Your work is being used without permission. Someone copies your design, puts your photo online or uses your text as if it were their own. Frustrating, and often also an infringement of your copyright. As copyright lawyers, we help you take action against it, from a letter of claim to proceedings before the court.

Do you need legal advice straight away? Call 020 675 88 21 or get in touch.

Copyright protects original works such as books, films, photographs, art and software against unauthorised use by others. As the maker, you hold copyright automatically as soon as you create something. In practice, disputes mainly arise over use, assignment and infringement. Whether you want to establish your rights, need a licence agreement or have a dispute over plagiarism, we can help you further.

Someone uses your photo on a website. Your design turns up at a competitor. A text you wrote appears under someone else’s name. As soon as someone makes your work public or copies it without your permission, there is copyright infringement. And then you want to know: what can I do?

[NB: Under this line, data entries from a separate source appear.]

Lemma withheld_recorded msg d now m e :
  (NetworkMonitor.process_netlink_message cfg msg d now ∅).2 = [e] ->
  (NetworkMonitor.process_netlink_message cfg msg d now m).2 = [] ->
  exists last, m !! event_key e = Some last /\ Z.max 0 (now - last) < window.
Proof.
  destruct (process_emits msg d) as ([e'|] & _ & Heq); rewrite !Heq; [|done].
  unfold NetworkMonitor.emit, NetworkMonitor.should_emit. rewrite <- !surjective_pairing.
  rewrite lookup_empty. intros [= ->]. destruct (m !! event_key e) as [last|]; [|done].
  destruct (Z.ltb_spec (Z.max 0 (now - last)) window); [|done]. by exists last.
Qed.
End throttle.

(** C32: an interface that flaps does not storm. Over any sequence of netlink messages,
    whatever the kernel answers, two events of one kind on one interface are at least
    the configured time apart, every event is about an interface the configuration
    asks for, and an event is withheld only when one of its kind and interface went
    out within that time. *)
Theorem events_spaced cfg ins :
  0 <= NetworkMonitorConfig.throttle_ms cfg -> Sorted Z.le (clock <$> ins) ->
  let '(m, os) := run (NetworkMonitor.step cfg) ∅ ins in
  ForallOrdPairs (apart cfg) os /\
  Forall (fun x => NetworkMonitor.should_process_interface cfg (event_key x.1).1 = true) os /\
  forall msg d now e,
    (NetworkMonitor.process_netlink_message cfg msg d now ∅).2 = [e] ->
    (NetworkMonitor.process_netlink_message cfg msg d now m).2 = [] ->
    exists x, x ∈ os /\ event_key x.1 = event_key e /\ now - x.2 < NetworkMonitorConfig.throttle_ms cfg.
Proof.
  intros Hw Hs.
  assert (exists T, Forall (fun i => T <= clock i) ins) as [T HT].
  { exists (foldr (fun i t => Z.min (clock i) t) 0 ins). clear. induction ins as [|i ins IH]; constructor; simpl; [lia|].
    eapply Forall_impl; [exact IH|]. intros j Hj. simpl in *. lia. }
  destruct (run_apart cfg ∅ ins T Hw (map_Forall_empty _) Hs HT) as [H1 H2].
  pose proof (run_recorded cfg ins) as H3.
  destruct (run _ ∅ ins) as [m os]. simpl in *. split_and!; [done| |].
  - eapply Forall_impl; [exact H2|]. by intros x [? _].
  - intros msg d now e He Hm. destruct (withheld_recorded cfg msg d now m e He Hm) as (last & Hl & Hlt).
    destruct (H3 _ _ Hl) as (e' & ? & ?). exists (e', last). split_and!; [done|done|simpl; lia].
Qed.

(** ** Reconnections *)

Definition inputs (a : NetworkMonitor.attempt) : list NetworkMonitor.input :=
  match a with NetworkMonitor.NoConnection => [] | NetworkMonitor.Connected _ _ ins _ => ins end.
Definition scanned (cfg : NetworkMonitorConfig.t) (a : NetworkMonitor.attempt) : list NetworkMonitor.timed :=
  match a with
  | NetworkMonitor.NoConnection => []
  | NetworkMonitor.Connected d now _ _ => (fun e => (e, now)) <$> NetworkMonitor.emit_initial_scan cfg d
  end.

Lemma try_once_spec cfg a m :
  (NetworkMonitor.try_once cfg a m).1 =
    ((run (NetworkMonitor.step cfg) m (inputs a)).1, scanned cfg a ++ (run (NetworkMonitor.step cfg) m (inputs a)).2).
Proof.
  destruct a as [|d now ins c]; [done|]. cbn. unfold NetworkMonitor.run_once. by destruct (run _ m ins).
Qed.

(** The throttle outlives a lost connection. However often the monitor reconnects, the
    messages of the attempts it has made are handled as one sequence, with one throttle;
    what goes out besides is the scan at the start of each connection. *)
Theorem reconnects_keep_throttle cfg cancelled attempts m :
  let '(m', os, ended) := NetworkMonitor.start cfg cancelled attempts m in
  exists made outs, made `prefix_of` attempts.*1 /\ (ended = false -> made = attempts.*1) /\
    length outs = length made /\
    run (NetworkMonitor.step cfg) m (made ≫= inputs) = (m', concat outs) /\
    os = concat (zip_with (fun a out => scanned cfg a ++ out) made outs).
Proof.
  destruct cancelled; [exists [], []; split_and!; [apply prefix_nil|done..]|]. unfold NetworkMonitor.start.
  revert m. induction attempts as [|[a c] attempts IH]; intros m; [by exists [], []|].
  cbn [NetworkMonitor.reconnect]. pose proof (try_once_spec cfg a m) as Ha.
  destruct (NetworkMonitor.try_once cfg a m) as [[m1 os1] ended]. cbn in Ha.
  destruct (run (NetworkMonitor.step cfg) m (inputs a)) as [m2 out] eqn:Er. injection Ha as -> ->.
  destruct (ended || c) eqn:Ec.
  - exists [a], [out]. split; [by eexists|]. split; [done|]. split; [done|]. cbn. by rewrite !app_nil_r, Er.
  - specialize (IH m2). destruct (NetworkMonitor.reconnect cfg attempts m2) as [[m' os] ended'].
    destruct IH as (made & outs & Hp & He & Hl & Hr & ->). exists (a :: made), (out :: outs).
    split; [by apply prefix_cons|]. split; [intros H; cbn; f_equal; by apply He|]. split; [cbn; by rewrite Hl|].
    cbn [mbind list_bind]. rewrite run_app, Er, Hr. done.
Qed.

(** ** The gateway *)

(** Method 2 asks what method 1 has asked. *)
Lemma methods_agree routes idx :
  find_global_default_gateway routes idx = find_default_route_gateway routes (Some idx).
Proof.
  induction routes as [|[route|] routes IH]; simpl; [done| |done].
  rewrite IH. destruct (is_default_route route); simpl; [|done].
  repeat case_bool_decide; tauto.
Qed.

Section subnet.
Context (a p : Z).
Context (Ha : 0 <= a < 2 ^ 32) (Hp : 0 <= p <= 31).
Local Abbreviation n := (network_of a p).
Local Abbreviation block := (2 ^ (32 - p)).

Lemma network_of_div b : network_of b p = b / block * block.
Proof using Hp. unfold network_of. rewrite Z.shiftl_mul_pow2, Z.shiftr_div_pow2 by lia. done. Qed.

Lemma block_even : exists k, 0 < k /\ block = 2 * k.
Proof using Hp.
  exists (2 ^ (31 - p)). split; [apply Z.pow_pos_nonneg; lia|].
  replace (32 - p) with (Z.succ (31 - p)) by lia. apply Z.pow_succ_r. lia.
Qed.

(** The host part of a network's number is even, so adding one does not saturate. *)
Lemma plus_one_exact : network_plus_one n = n + 1.
Proof using Hp.
  clear Ha. destruct block_even as (k & Hk & E). unfold network_plus_one. rewrite network_of_div, E.
  replace (a / (2 * k) * (2 * k)) with (2 * (a / (2 * k) * k)) by ring.
  generalize (a / (2 * k) * k). intros m.
  pose proof (Z.div_mod (2 * m) 256). assert ((2 * m) mod 256 <= 254); [|lia].
  pose proof (Z.mod_pos_bound (2 * m) 256). Z.div_mod_to_equations. lia.
Qed.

The first step is to establish whether the work is actually protected by copyright. Not everything is protected. An idea, a style or a functional design falls outside it. But an original photograph, text, illustration, composition or piece of software code does. Is the work protected and did you not give permission for its use? Then you have a case.

  • Document the infringement immediately. Take screenshots, note the URL, record the date of discovery and keep everything. You need this evidence for every next step, from the letter of claim to any proceedings. The more complete your documentation, the stronger your position.
  • Letter of claim. The most direct and often effective first step. On your behalf, we call on the infringing party to stop the use, remove the work and, in most cases, pay damages. A firm letter of claim settles many cases without the court becoming involved.
  • Summary proceedings. Does the infringing party fail to respond or refuse to cooperate? Then summary proceedings can be the next step. Where the matter is urgent, for example if the infringement continues or your work is distributed daily, the court can impose an interim injunction within a few weeks, coupled with a penalty payment for each breach.
  • Proceedings on the merits. For a final judgment, full damages or an account of profits, issuing proceedings on the merits is the appropriate route. You can seek a declaration that infringement has taken place, an injunction against further infringement, damages, rectification and, in some cases, the destruction of infringing products.

Mind the legal costs. A special rule applies in copyright cases: the losing party can be ordered to pay the winning party’s actual legal costs. That differs from most civil cases, where only a fixed amount is awarded. This cuts both ways. It makes litigation attractive when your case is strong, but risky when your position is weak. So always have your case assessed beforehand.

Do you suspect that someone is infringing your copyright? Do not wait too long. The sooner you act, the stronger your position. A court can look critically at a party that sits still for months. Contact us for an initial assessment. Call 020 675 88 21 or send a message, and we will look at the best approach together.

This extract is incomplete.